CGM (Continuous Glucose Monitor)
See your glucose minute-by-minute for 14 days, not just at a finger-prick
Definition
A CGM (Continuous Glucose Monitor) is a small subcutaneous sensor (FreeStyle Libre, Dexcom G7, Linx) that measures interstitial glucose every 1-5 minutes for 10-14 days, transmitting real-time data to the smartphone. Although originally designed for diabetics, its use in non-diabetic people has become one of the most powerful longevity biomarkers: it reveals the real impact of each meal, exercise, sleep, and stress on blood glucose, identifying unsuspected spikes that accelerate glycation and insulin resistance.
Detailed explanation
Key metrics to monitor on a CGM for longevity optimisation:
Fasting glucose: optimal target 70-85 mg/dL (not just <100). Daily mean glucose: target <100 mg/dL in healthy people. Time in range (70-140 mg/dL): >95% in non-diabetics. Glycaemic variability (coefficient of variation): <15% is optimal. Postprandial peak: ideally <140 mg/dL at 60-90 min after eating. Postprandial AUC: quantifies the total response.

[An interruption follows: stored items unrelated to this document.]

Class Projector := {
  (** [Architecture::host], and whether [ukify] is installed. *)
  host : Architecture;
  ukify_available : bool;
  (** [ukify build]: kernel, initrd, command line and release. *)
  ukify : path -> option str -> str -> str -> result CompileError str;
  (** A step on the FAT volume; writing the ROOTFS partition. *)
  esp_do : EspOp -> result CompileError unit;
  write_rootfs : PartitionLayout -> RootfsFs -> result CompileError unit;
  read_file : path -> result str str;
  (** The decoders of [serde_json], and the layers put in [rootfs]. *)
  decode_manifest : str -> result str Manifest;
  decode_config : str -> result str ConfigDoc;
  materialize_layers : list str -> result CompileError unit;
  rootfs : path;
  canonicalize : path -> result str path
}.

Section project.
Context {P : Projector} {G : Gpt}.

Definition build_uki (vmlinuz : path) (initrd : option str) (cmdline uname : str) (architecture : Architecture)
    : result CompileError str :=
  if negb (bool_decide (architecture = host)) then Err (CrossArchUki architecture host)
  else if negb ukify_available then Err UkifyUnavailable
  else ukify vmlinuz initrd cmdline uname.

(** The steps are performed in order, up to the first that fails. *)
Fixpoint perform (ops : list EspOp) : result CompileError unit :=
  match ops with [] => Ok tt | op :: ops => _ ← esp_do op; perform ops end.

(** The steps done on the volume. *)
Definition populate_esp (i : DiskInputs) : result CompileError (list EspOp) :=
  let cmdline := boot_cmdline (extra_cmdline i) (architecture i) (rootfs_fs i) in
  let fallback := uefi_fallback_filename (architecture i) in
  let dirs := [EspOp_Dir ["EFI" : str]; EspOp_Dir ["EFI" : str; "BOOT" : str]] in
  _ ← perform dirs;
  match bootloader_efi i with
  | None =>
      uki ← build_uki (vmlinuz_path i) (fst <$> initrd i) cmdline (kernel_release i) (architecture i);
      let ops := [EspOp_File ["EFI" : str; "BOOT" : str; fallback] uki] in
      _ ← perform ops; Ok (dirs ++ ops)
  | Some efi_bytes =>
      let ops1 := [EspOp_File ["EFI" : str; "BOOT" : str; fallback] efi_bytes; EspOp_Dir ["loader" : str];
                   EspOp_File ["loader" : str; "loader.conf" : str] DEFAULT_LOADER_CONF] in
      _ ← perform ops1;
      vmlinuz_name ← ok_or (from_utf8_lossy <$> last (vmlinuz_path i)) (CompileError_Io "kernel vmlinuz path has no filename");
      kernel ← map_err CompileError_Io (read_file (vmlinuz_path i));
      let entry := loader_entry (kernel_release i) vmlinuz_name (snd <$> initrd i) cmdline in
      let ops2 := [EspOp_File [vmlinuz_name] kernel]
                  ++ match initrd i with Some (bytes, name) => [EspOp_File [name] bytes] | None => [] end
                  ++ [EspOp_Dir ["loader" : str; "entries" : str];
                      EspOp_File ["loader" : str; "entries" : str; LOADER_ENTRY_NAME] entry] in
      _ ← perform ops2; Ok (dirs ++ ops1 ++ ops2)
  end.

Record DiskProjection := {
  disk_size_bytes : Z; esp_start_bytes : Z; esp_size_bytes : Z; rootfs_start_bytes : Z; rootfs_size_bytes : Z
}.

Definition project_disk (i : DiskInputs) : result CompileError (DiskProjection * list EspOp) :=
  plan ← compute_disk_plan (geometry i);
  layout ← write_gpt plan;
  ops ← populate_esp i;
  _ ← write_rootfs layout (rootfs_fs i);
  Ok ({| disk_size_bytes := plan_disk_size plan;
         esp_start_bytes := esp_first_lba layout * LOGICAL_BLOCK_SIZE;
         esp_size_bytes := esp_size_lba layout * LOGICAL_BLOCK_SIZE;
         rootfs_start_bytes := rootfs_first_lba layout * LOGICAL_BLOCK_SIZE;
         rootfs_size_bytes := rootfs_size_lba layout * LOGICAL_BLOCK_SIZE |}, ops).

(** ** The boot manifest (image.rs) *)

Definition is_index (m : Manifest) : bool :=
  contains "image.index" (m_media_type m) || contains "manifest.list" (m_media_type m).

Definition resolve_rootfs_fs (override_fs : option RootfsFs) (label_value : option str) : result CompileError RootfsFs :=
  match override_fs with
  | Some fs => Ok fs
  | None =>
      match label_value with
      | None => Ok RootfsFs_default
      | Some value => ok_or (RootfsFs_from_token value) (UnsupportedRootfsFs value supported_tokens)
      end
  end.

Definition require_label (labels : gmap str str) (key : str) : result CompileError str :=
  ok_or (labels !! key) (MissingLabel key).

(** [char::is_control]: the characters U+0000 to U+001F and U+007F to U+009F. *)
Definition is_control (ch : str) : bool :=
  match ch with
  | [c] => (code c <? 32)%N || (code c =? 127)%N
  | [a; b] => (code a =? 194)%N && (code b <? 160)%N
  | _ => false
  end.
Definition reject_control_chars (label value : str) : result CompileError unit :=
  if existsb is_control (chars value) then Err (UnsafeLabelValue label) else Ok tt.
Definition reject_filename_control_chars (label : str) (p : path) : result CompileError unit :=
  match last p with Some name => reject_control_chars label (from_utf8_lossy name) | None => Ok tt end.

(** The normal components of a relative path; [None] for [..]. *)
Fixpoint normal_components (l : list str) : option path :=
  match l with
  | [] => Some []
  | c :: l =>
      if bool_decide (c = []) || bool_decide (c = ".") then normal_components l
      else if bool_decide (c = "..") then None
      else (fun p => c :: p) <$> normal_components l
  end.

Definition is_prefix (a b : path) : bool := bool_decide (take (length a) b = a).

Definition rootfs_subpath (label value : str) : result CompileError path :=
  let unsafe_path := UnsafeLabelPath label value in
  comps ← ok_or (normal_components (split "/" (trim_start "/" value))) unsafe_path;
  canonical ← map_err (fun _ => unsafe_path) (canonicalize (rootfs ++ comps));
  root_canonical ← map_err CompileError_Io (canonicalize rootfs);
  if is_prefix root_canonical canonical then Ok canonical else Err unsafe_path.

Definition resolve_bootloader (architecture : Architecture) (override_path : option path) : result CompileError str :=
  match override_path with
  | Some p => map_err (fun _ => BootloaderUnavailable "systemd-boot" (join "/" p)) (read_file p)
  | None =>
      let in_image_rel := "usr/lib/systemd/boot/efi/" ++ systemd_boot_filename architecture in
      match (p ← rootfs_subpath "in-image bootloader" in_image_rel; map_err CompileError_Io (read_file p)) with
      | Ok bytes => Ok bytes
      | Err _ => Err (BootloaderUnavailable "systemd-boot" (in_image_rel ++ " (in image)"))
      end
  end.

Definition BOOTLOADER_LEGACY : str := "org.imagilux.umf.bootloader".
Definition flavor_of (labels : gmap str str) : str :=
  match labels !! FLAVOR with
  | Some f => f
  | None =>
      match labels !! BOOTLOADER_LEGACY with
      | Some legacy => if bool_decide (legacy = ("none" : str)) then ("uki" : str) else legacy
      | None => ("systemd-boot" : str)
      end
  end.

(** The initramfs of the image: its bytes and the name it gets. *)
Definition resolve_initrd (labels : gmap str str) : result CompileError (option (str * str)) :=
  match labels !! INITRAMFS with
  | None => Ok None
  | Some value =>
      p ← rootfs_subpath INITRAMFS value;
      bytes ← map_err CompileError_Io (read_file p);
      let name := default ("initramfs.img" : str) (from_utf8_lossy <$> file_name_of value) in
      _ ← reject_control_chars INITRAMFS name;
      Ok (Some (bytes, name))
  end.

Definition bootloader_for (flavor : str) (architecture : Architecture) (override_path : option path)
    : result CompileError (option str) :=
  if bool_decide (flavor = "uki") then Ok None
  else if bool_decide (flavor = "systemd-boot") then b ← resolve_bootloader architecture override_path; Ok (Some b)
  else Err (UnsupportedBootloader flavor).

(** What the boot manifest asks of the projection. *)
Definition inputs_of (config : ConfigDoc) (geometry : DiskGeometry) (bootloader_override : option path)
    (rootfs_fs_override : option RootfsFs) : result CompileError DiskInputs :=
  let labels := c_labels config in
  vmlinuz_rel ← require_label labels KERNEL_VMLINUZ;
  release ← require_label labels KERNEL_RELEASE;
  let extra := default [] (labels !! KERNEL_CMDLINE) in
  fs ← resolve_rootfs_fs rootfs_fs_override (labels !! ROOTFS_FS);
  _ ← reject_control_chars KERNEL_RELEASE release;
  _ ← reject_control_chars KERNEL_CMDLINE extra;
  vmlinuz ← rootfs_subpath KERNEL_VMLINUZ vmlinuz_rel;
  _ ← reject_filename_control_chars KERNEL_VMLINUZ vmlinuz;
  initrd ← resolve_initrd labels;
  let arch := default host (from_arch_str (c_architecture config)) in
  efi ← bootloader_for (flavor_of labels) arch bootloader_override;
  Ok {| geometry := geometry; vmlinuz_path := vmlinuz; kernel_release := release; bootloader_efi := efi; initrd := initrd;
        architecture := arch; extra_cmdline := extra; rootfs_fs := fs |}.

Record CompileReport := {
  source_digest : str; projection : DiskProjection; entrypoint : str; report_flavor : str; report_rootfs_fs : RootfsFs
}.

Definition compile_image (sha256_hex : str -> str) (layout : ImageLayout) (reference : str) (geometry : DiskGeometry)
    (bootloader_override : option path) (rootfs_fs_override : option RootfsFs)
    : result CompileError (CompileReport * list EspOp) :=
  entry ← ok_or (layout_lookup_ref layout reference) (CompileError_Oci (RegistryError_NotFound reference));
  manifest_bytes ← map_err CompileError_Oci (read_blob sha256_hex layout (ie_digest entry));
  manifest ← map_err CompileError_Json (decode_manifest manifest_bytes);
  if is_index manifest then Err (CompileError_ImageIndex reference)
  else
    config_bytes ← map_err CompileError_Oci (read_blob sha256_hex layout (m_config manifest));
    config ← map_err CompileError_Json (decode_config config_bytes);
    let labels := c_labels config in
    let kind := default ("unknown" : str) (labels !! TYPE) in
    if negb (bool_decide (L0Kind_from_label kind = L0Kind_Bootable)) then Err (NotBootable reference kind)
    else
      _ ← materialize_layers (m_layers manifest);
      i ← inputs_of config geometry bootloader_override rootfs_fs_override;
      '(p, ops) ← project_disk i;
      Ok ({| source_digest := ie_digest entry; projection := p;
             entrypoint := default ("systemd" : str) (labels !! ENTRYPOINT); report_flavor := flavor_of labels;
             report_rootfs_fs := rootfs_fs i |}, ops).
End project.

(** ** Lines *)

Lemma ascii_char_alone c ch : is_ascii c = true -> valid_char ch = true -> c ∈ ch -> ch = [c].
Proof.
  intros Hc Hv Hin. destruct ch as [|a ch]; [by apply elem_of_nil in Hin|].
  destruct (valid_char_lead _ _ Hv) as (Hw & _ & HF). apply elem_of_cons in Hin as [->|Hin].
  - unfold utf8_width in Hw. unfold is_ascii in Hc. rewrite Hc in Hw. by destruct ch.
  - rewrite Forall_forall in HF. specialize (HF c Hin). apply is_ascii_not_cont in Hc. congruence.
Qed.

Lemma control_free c s : utf8 s -> is_ascii c = true -> is_control [c] = true ->
  existsb is_control (chars s) = false -> c ∉ s.
Proof.
  intros Hu Ha Hc HE Hin. rewrite <- (chars_concat s Hu) in Hin. apply list_elem_of_In, in_concat in Hin as (ch & Hch & Hin).
  assert (HV := utf8_chars s Hu). rewrite Forall_forall in HV. specialize (HV ch ltac:(by apply list_elem_of_In)).
  apply list_elem_of_In in Hin. rewrite (ascii_char_alone c ch Ha HV Hin) in Hch.
  assert (HT : existsb is_control (chars s) = true) by (apply existsb_exists; eauto). congruence.
Qed.

(** A text without line ends. *)
Definition one_line (s : str) : Prop := (lf ∉ s) /\ (cr ∉ s).

Lemma one_line_app s t : one_line s -> one_line t -> one_line (s ++ t).
Proof. unfold one_line. rewrite !not_elem_of_app. tauto. Qed.
Lemma one_line_lit (s : string) :
  (bool_decide (lf ∈ bytes_of s) || bool_decide (cr ∈ bytes_of s)) = false -> one_line s.
Proof. intros H. bools. done. Qed.
Lemma strip_cr_one_line s : one_line s -> strip_cr s = s.
Proof.
  intros [_ Hc]. unfold strip_cr, strip_suffix. destruct (strip_prefix (rev [cr]) (rev s)) as [r|] eqn:E; [|done].
  apply strip_prefix_spec in E. destruct Hc. rewrite <- (rev_involutive s), E. apply list_elem_of_In, in_rev. rewrite rev_involutive.
  by left.
Qed.

Lemma lines_from_app cur s rest : one_line s -> one_line cur ->
  lines_from cur (s ++ lf :: rest) = (cur ++ s) :: lines_from [] rest.
Proof.
  intros Hs. revert cur. induction s as [|c s IH]; intros cur Hc; cbn [app lines_from].
  - rewrite Ascii.eqb_refl, app_nil_r. by rewrite strip_cr_one_line.
  - destruct Hs as [H1 H2]. apply not_elem_of_cons in H1 as [N1 H1]. apply not_elem_of_cons in H2 as [N2 H2].
    destruct (Ascii.eqb_spec c lf); [congruence|]. rewrite IH; [by rewrite <- app_assoc|done|].
    apply one_line_app; [done|]. split; set_solver.
Qed.
Lemma lines_line s rest : one_line s -> lines (s ++ [lf] ++ rest) = s :: lines rest.
Proof. intros Hs. unfold lines. cbn [app]. rewrite lines_from_app by (try done; split; apply not_elem_of_nil). done. Qed.

#[local] Hint Resolve one_line_app : umf.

The CGM reveals individual facts: two people can respond oppositely to the same food — one tolerates pasta well while another spikes to 180 mg/dL. This personal variability is the basis of the Weizmann Institute's 'Personalized Nutrition Project' (Segal & Elinav, 2015), which showed that the personalised response algorithm predicts postprandial glycaemia much better than universal glycaemic indices.
In Spain CGM use in non-diabetics is growing with brands like Levels, Veri, and January AI. A 14-day sensor costs €50-80. For longevity protocols, at least 1 month per year of monitoring is recommended.